1. Para muitos, a vida assemelha-se cada vez mais a um palco onde todos acabamos por representar um papel.
Quem representa espera ser aplaudido. Daí a tendência para que o comportamento responda às expectativas.
A primeira (e principal) consequência desta atitude é o esbatimento da autenticidade. Há quem queira mais um riso forçado do que uma lágrima sincera. Apenas para causar impressão.
Há pessoas que podem andar melancólicas, mas, quando se encontram com outras, lá vão simulando uma presumida alegria.
Será que já reparámos devidamente nas figuras tristes que fazemos só para parecer que estamos alegres?
Aliás, um dos conselhos que se dá, a quem for a uma entrevista de emprego, é que mostre um sorriso de autoconfiança.
Enfim, parece que a sociedade não tolera a tristeza. Além do pensamento único, teremos sentimentos dominantes?
Não há dúvida de que é preferível estar alegre a estar triste. Creio que ninguém está triste por opção deliberada. Mas o respeito pelo outro não deverá conduzir à aceitação dos seus estados de espírito?
Recordo o impacto que causou, há tempos, o convite que alguém fez numa reunião: «Quem estiver triste, é melhor sair daqui».
Aliás, a célebre oração atribuída a S. Francisco de Assis pede a Deus que se coloque alegria onde houver tristeza.
E dá-se até o caso de, em algumas listas dos sete pecados capitais (como a de Evágrio de Ponto), constar a tristeza.
Será que a tristeza, por muito que nos doa, não tem mesmo nada de positivo?
2. Um jornal deste dia traz um curioso apontamento em torno deste tema. Aí se diz que «a tristeza é útil e necessária para resolver conflitos internos», podendo tornar-se, por vezes, «o motor da criatividade e da capacidade de lidar com o mundo».

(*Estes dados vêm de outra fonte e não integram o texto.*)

Lemma rep_perm c c' xs ys : xs ≡ₚ ys -> sem_rep c xs -> same_conf c c' -> list_rep (sc_heap c') (sc_order c') ys ->
  sc_entries c' = sc_entries c -> sc_bytes c' = sc_bytes c -> sc_seq c' = sc_seq c -> sem_rep c' ys.
Proof.
  intros Hp [_ Hk Hq He Hb Hmb Hme] (_ & _ & Ee & Eb) Hl En Ec Es.
  assert (total xs.*2 = total ys.*2) as Et.
  { clear -Hp. induction Hp as [|[]|[] []|]; cbn [fmap list_fmap]; rewrite ?total_cons; lia. }
  split; rewrite ?Ee, ?Eb, ?En, ?Ec, ?Es, <- ?Hp, <- ?Et; try done. by apply (table_perm _ xs).
Qed.

Lemma SemLookup_spec c xs q : sem_rep c xs ->
  exists c' r ys, SemLookup c (q_scope q) (q_vector q) (q_noTraining q) (q_now q) = Some (c', r) /\ sem_rep c' ys /\
    same_conf c c' /\ sc_seq c' = sc_seq c /\ spec_lookup (sc_ttl c) (sc_threshold c) xs.*2.*2 q = (ys.*2.*2, r).
Proof.
  intros Hr. unfold SemLookup, spec_lookup. rewrite usable_code. destruct (bool_decide (~ _)); [by exists c, None, xs|].
  pose proof (sr_list _ _ Hr) as Hl. rewrite (lr_head _ _ _ Hl), (lr_len _ _ _ Hl), Nat2Z.id.
  pose proof (scan_spec c q xs None [] (length xs) None f_zero (lr_seg _ _ _ Hl) ltac:(lia)) as Hscan.
  cbn [app mbind option_bind length] in Hscan. rewrite Hscan.
  pose proof (pick_bound (sc_ttl c) (sc_threshold c) q xs.*2.*2 0 None f_zero ltac:(done)) as Hb.
  destruct (pick _ _ _ _ _ _ _) as [[i|] s]; cbn [mbind option_bind fst] in *.
  2: { eexists _, None, xs. split; [done|]. split_and!; try done. by apply (rep_perm c _ xs). }
  specialize (Hb i eq_refl). rewrite !length_fmap in Hb. cbn [Nat.add] in Hb.
  destruct (lookup_lt_is_Some_2 xs i Hb) as [[n [k e]] Hi]. rewrite !list_lookup_fmap, Hi. cbn [fmap option_fmap option_map fst snd].
  apply list_elem_of_split_length in Hi as (pre & post & -> & ->).
  unfold sem_moveToFront. destruct (moveToFront_spec _ _ _ _ _ _ _ Hl) as (h' & l' & -> & Hl' & _).
  cbn [fmap option_fmap option_map mbind option_bind set_list fst snd sc_heap update].
  pose proof (lr_seg _ _ _ Hl') as [Hn _]. rewrite Hn. cbn [mbind option_bind n_entry].
  eexists _, _, ((n, (k, e)) :: pre ++ post). split; [done|]. split_and!; try done.
  - apply (rep_perm c _ (pre ++ (n, (k, e)) :: post)); try done. symmetry. apply Permutation_middle.
  - rewrite !fmap_app, !fmap_cons, !fmap_app. cbn [snd].
    replace (length pre) with (length pre.*2.*2) by (by rewrite !length_fmap). by rewrite delete_middle.
Qed.

(** ** Store *)

Lemma tail_spec c xs x i : sem_rep c (xs ++ [(x, i)]) ->
  l_tail (sc_order c) = Some x /\
  exists c', sem_removeNode c x = Some c' /\ sem_rep c' xs /\ same_conf c c' /\ sc_seq c' = sc_seq c.
Proof.
  intros Hr. destruct i as [k e]. rewrite (lr_tail _ _ _ (sr_list _ _ Hr)), final_snoc. split; [done|].
  destruct (sem_removeNode_spec _ _ _ _ _ _ Hr) as (c' & E & Hr' & Hc). rewrite app_nil_r in Hr'. by exists c'.
Qed.

Lemma sem_evict_spec size xs : forall c fuel, sem_rep c xs -> (length xs <= fuel)%nat -> 0 < size <= sc_maxBytes c ->
  exists c' ys, sem_evict fuel c size = Some c' /\ sem_rep c' ys /\ same_conf c c' /\ sc_seq c' = sc_seq c /\
    ys.*2 = fit (sc_maxBytes c - size) xs.*2.
Proof.
  induction xs as [|[x i] xs IH] using rev_ind; intros c fuel Hr Hf Hs.
  - exists c, []. split_and!; try done. pose proof (lr_tail _ _ _ (sr_list _ _ Hr)) as Hl. cbn in Hl.
    destruct fuel; cbn [sem_evict]; by rewrite Hl.
  - destruct fuel as [|fuel]; [rewrite length_app in Hf; cbn in Hf; lia|]. cbn [sem_evict].
    destruct (tail_spec _ _ _ _ Hr) as (-> & c1 & E1 & Hr1 & Hc1 & Hq1).
    pose proof (sr_maxBytes _ _ Hr) as Hmb. pose proof (total_nonneg sem_len sem_len_nonneg (xs ++ [(x, i)]).*2) as Hnn.
    rewrite (sr_bytes _ _ Hr), int64_id by (unfold in_int64; lia). rewrite fmap_app in *. cbn [fmap list_fmap snd] in *.
    destruct (Z.ltb_spec (sc_maxBytes c) (total (xs.*2 ++ [i]) + size)).
    + rewrite E1. cbn [mbind option_bind]. pose proof Hc1 as (_ & _ & _ & Hmb1).
      destruct (IH c1 fuel Hr1) as (c2 & ys & E2 & Hr2 & Hc2 & Hq2 & Hys).
      { rewrite length_app in Hf. cbn in Hf. lia. }
      { by rewrite Hmb1. }
      exists c2, ys. split_and!; [done|done|by transitivity c1|congruence|].
      rewrite Hys, Hmb1. symmetry. apply fit_snoc. lia.
    + exists c, (xs ++ [(x, i)]). split_and!; try done. rewrite fmap_app. symmetry.
      apply fit_all; [apply sem_len_nonneg|]. cbn. lia.
Qed.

Ela pode ser inclusive uma «condição fundamental da saúde mental», pelo que as crianças devem ser estimuladas a lidar com ela.
Quem não se lembra de António Nobre apresentar o seu Só como «o livro mais triste que há em Portugal»? Alguém será capaz de pôr em causa a valia dessa obra?

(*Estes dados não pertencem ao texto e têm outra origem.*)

Lemma promote_cases c now :
  (state c = StateCanary /\ hasCandidate c = true /\ earned c /\
   incumbent (fst (Promote c now)) = candidate c /\ state (fst (Promote c now)) = StatePromoted /\
   hasCandidate (fst (Promote c now)) = false /\ generation (fst (Promote c now)) = uint64 (generation c + 1) /\
   is_Some (snd (Promote c now))) \/
  (snd (Promote c now) = None /\ (fst (Promote c now) = c \/ fst (Promote c now) = fst (evaluateLocked c (r_gate now)))).
Proof.
  unfold Promote. unfold state_eqb. case_bool_decide as Hs; cbn [negb orb]; [|by right; split; [|left]].
  destruct (hasCandidate c) eqn:Hc; cbn [negb]; [|by right; split; [|left]].
  unfold evaluateLocked. cbv zeta. cbv beta iota. cbn [gr_Verdict].
  case_bool_decide as Hv; cbn [negb]; [left|right; split; [done|by right]].
  destruct (gate_exact (snapshot (candidateWindow c)) (snapshot (incumbentWindow c)) (cfg c)) as (_ & [Hp _] & _).
  destruct (Hp Hv) as ([_ H1] & H2 & H3). by split_and!.
Qed.


(** *** Where the evidence comes from *)





(** *** The gate's configuration *)


(** *** Counting the evidence *)

Lemma int64_inc_add a b : int64 (int64 a + b) = int64 (a + b).
Proof.
  unfold int64. replace ((a + 2 ^ 63) mod 2 ^ 64 - 2 ^ 63 + b + 2 ^ 63) with ((a + 2 ^ 63) mod 2 ^ 64 + b) by lia.
  rewrite Zplus_mod_idemp_l. f_equal. f_equal. lia.
Qed.

(** *** Promotion *)



(** ** A sample history *)

Definition no_oor : float64 -> Z := fun _ => - 2 ^ 63.
Definition stable_ref : PolicyRef := mkRef "stable" "v1".
Definition cand_ref : PolicyRef := mkRef "next" "v2".
Definition reads0 : Readings := mkReadings 1 1 1 1.
Definition good_sample : Sample := mkSample true "" false "" false true false true f_zero f_zero false 1.
Definition bad_sample : Sample := mkSample false ClassServerError false "" false true false true f_zero f_zero false 1.
Definition zero_gate : GateConfig := mkGate 0 0 f_zero f_zero f_zero f_zero 0 f_zero f_zero.
Definition fresh : Controller := New stable_ref stable_ref zero_gate.
Definition lease_no (canary : bool) (i : nat) : Lease :=
  mkLease (Z.of_nat i) (if canary then cand_ref else stable_ref) 0 canary 1.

Jaime Milheiro considera que «só poderá gozar de boa saúde mental quem puder sentir-se triste, quando for o caso». É que «só poderá saborear as verdadeiras alegrias da vida quem tiver a capacidade de se entristecer e de se percorrer em tal sentimento, sem obrigatoriedade de lhe fugir».
Segundo Pais Ribeiro, um dos efeitos da tristeza é «promover um estilo de raciocínio analítico que permite uma grande atenção ao detalhe em que a informação é processada».
A tristeza, acrescenta, «facilita a concentração e a análise, possibilita uma melhor resolução de dilemas sociais e parece ser uma consequência do reportório cognitivo da evolução humana».
Motivo? Uma vez que «a análise consome muito tempo e requer um processamento sustentado, a tristeza facilitaria o enfoque no problema e na sua resolução».
O certo é que um dos melhores professores que tive exibia sempre um ar triste e um porte melancólico. Ao primeiro contacto, intimidava. Mas a forma como dissecava os problemas fascinava completamente os alunos.
Era uma pessoa triste, mas muito delicada, atenta aos pormenores. Em suma, era alguém que entrava na profundidade: na profundidade das questões e na profundidade da nossa alma.
3. Acontece que, hoje em dia, estamos voltados para o sucesso, seja a que preço for. A tristeza é vista como sinónimo de frustração pelo que subsiste a propensão para a sua dissimulação.
Ressalve-se que a tristeza não é o mesmo que a depressão. A tristeza pode passar a depressão se houver uma fixação no pensamento e na vida do sujeito, não conseguindo este pensar em mais nada.
Feita a ressalva, é preciso respeitar e acolher as pessoas como elas são. Ninguém deve ser formatado. Quando a tristeza surge, não há que entrar em pânico.
Aliás e como defendia Eric Wilson, «a tristeza ensina a ver a realidade». Talvez por isso Zita Seabra tenha notado que «se aprende muito com a tristeza».